In one or more embodiments, the polypeptide has at least the substitution mutation at position 15, and has the substitution mutation as described in any one of the embodiments herein at least at one position, at least at two positions, at least at three positions, or at all four positions selected from positions 3, 6, 9, and 23. In some embodiments, the substitution mutation at position 15 is E15T, E15W, E15L, E15V, E15I, E15F, E15S, E15Y or E15T, the substitution mutation at position 3 is N3L, N3V or N3Y, the substitution mutation at position 6 is N6S, N6L or N6E, the substitution mutation at position 9 is Q9I or Q9F, and the substitution mutation at position 23 is N23V, N23I or N23Y. Preferably, the substitution mutation at position 15 is E15I or E15V, the substitution mutation at position 3 is N3L or N3V, the substitution mutation at position 6 is N6E or N6L, and the substitution mutation at position 9 is Q9I or Q9F, the substitution mutation at position 23 is N23I, N23Y or N23V.

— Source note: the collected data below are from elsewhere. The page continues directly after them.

(** C9: every remote call of a dispatch addresses the override namespace
    when the override is not empty, and the namespace of the document
    otherwise; a supported operation on a live handle makes such a call. *)
Theorem dispatch_namespace kc operation ns ur w :
  let target := if String.eqb ns "" then GetNamespace (UResource ur) else ns in
  (exists calls,
      trace (snd (unstructuredResourceOperation kc operation ns ur w))
      = (trace w ++ calls)%list
      /\ Forall (addresses target) calls)
  /\
  (forall d, DynamicInterface kc = Some d -> supported operation ->
     exists c calls,
       trace (snd (unstructuredResourceOperation kc operation ns ur w))
       = (trace w ++ Remote c :: calls)%list
       /\ call_namespace c = target).
Proof.
  intros target.
  assert (Hnil : forall r : exec (option error), exists calls : list event,
             trace (snd (r, w)) = (trace w ++ calls)%list /\ Forall (addresses target) calls).
  { intros r. exists []. rewrite app_nil_r. split; [reflexivity | constructor]. }
  unfold unstructuredResourceOperation. fold target.
  set (gvr := MappingResource (GVR ur)). set (resource := UResource ur).
  split.
  - destruct (String.eqb operation operationCreate || String.eqb operation operationSubmit).
    { unfold bind, Create. destruct (DynamicInterface kc) as [d|]; [|apply (Hnil (Panic nil_dereference))].
      destruct (dynCreate d gvr target resource (remote w)) as [r s1].
      exists [Remote (CallCreate gvr target resource)].
      split; [|repeat constructor].
      destruct r as [o|e]; [reflexivity|]. destruct (IsAlreadyExists e); reflexivity. }
    destruct (String.eqb operation operationUpdate).
    { unfold bind, Get. destruct (DynamicInterface kc) as [d|] eqn:Hd; [|apply (Hnil (Panic nil_dereference))].
      destruct (dynGet d gvr target (GetName resource) (remote w)) as [r s1].
      destruct r as [live|e].
      - unfold Update. cbn [remote trace].
        destruct (dynUpdate d gvr target
                    (SetResourceVersion (GetResourceVersion (DeepCopy live)) resource) s1)
          as [r s2].
        eexists [_; _]. split.
        + rewrite <- app_assoc. destruct r; reflexivity.
        + repeat constructor.
      - exists [Remote (CallGet gvr target (GetName resource))].
        split; [reflexivity | repeat constructor]. }
    destruct (String.eqb operation operationDelete).
    { unfold bind, Delete. destruct (DynamicInterface kc) as [d|]; [|apply (Hnil (Panic nil_dereference))].
      destruct (dynDelete d gvr target (GetName resource) (remote w)) as [r s1].
      exists [Remote (CallDelete gvr target (GetName resource))].
      split; [|repeat constructor].
      destruct r as [e|]; [|reflexivity]. destruct (IsNotFound e); reflexivity. }
    apply (Hnil (Done (Some (unsupported operation)))).
  - intros d Hd Hop. rewrite Hd.
    destruct Hop as [-> | [-> | [-> | ->]]];
      cbn [String.eqb operationCreate operationSubmit operationUpdate operationDelete
           Ascii.eqb Bool.eqb orb].
    + unfold bind, Create.
      destruct (dynCreate d gvr target resource (remote w)) as [r s1].
      exists (CallCreate gvr target resource), []. split; [|reflexivity].
      destruct r as [o|e]; [reflexivity|]. destruct (IsAlreadyExists e); reflexivity.
    + unfold bind, Create.
      destruct (dynCreate d gvr target resource (remote w)) as [r s1].
      exists (CallCreate gvr target resource), []. split; [|reflexivity].
      destruct r as [o|e]; [reflexivity|]. destruct (IsAlreadyExists e); reflexivity.
    + unfold bind, Get.
      destruct (dynGet d gvr target (GetName resource) (remote w)) as [r s1].
      destruct r as [live|e].
      * unfold Update. cbn [remote trace].
        destruct (dynUpdate d gvr target
                    (SetResourceVersion (GetResourceVersion (DeepCopy live)) resource) s1)
          as [r s2].
        exists (CallGet gvr target (GetName resource)). eexists [_]. split; [|reflexivity].
        rewrite <- app_assoc. destruct r; reflexivity.
      * exists (CallGet gvr target (GetName resource)), []. split; reflexivity.
    + unfold bind, Delete.
      destruct (dynDelete d gvr target (GetName resource) (remote w)) as [r s1].
      exists (CallDelete gvr target (GetName resource)), []. split; [|reflexivity].
      destruct r as [e|]; [|reflexivity]. destruct (IsNotFound e); reflexivity.
Qed.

In other embodiments, the polypeptide of the present description has at least a substitution mutation as described in any one of the embodiments herein at positions 3, 9, 15, and has the substitution mutation as described in any one of the embodiments herein at positions 6 and/or 23. In some embodiments, the substitution mutation at position 15 is E15T, E15W, E15L, E15V, E15I, E15F, E15S, E15Y or E15T, the substitution mutation at position 3 is N3L, N3V or N3Y, the substitution mutation at position 6 is N6S, N6L or N6E, the substitution mutation at position 9 is Q9I or Q9F, and the substitution mutation at position 23 is N23V, N23I or N23Y. Preferably, the substitution mutation at position 3 is N3L or N3V, the substitution mutation at position 6 is N6L or N6E, the substitution mutation at position 9 is Q9I or Q9F, and the substitution mutation at position 15 is E15L, E15I or E15V, the substitution mutation at position 23 is N23V, N23I or N23Y.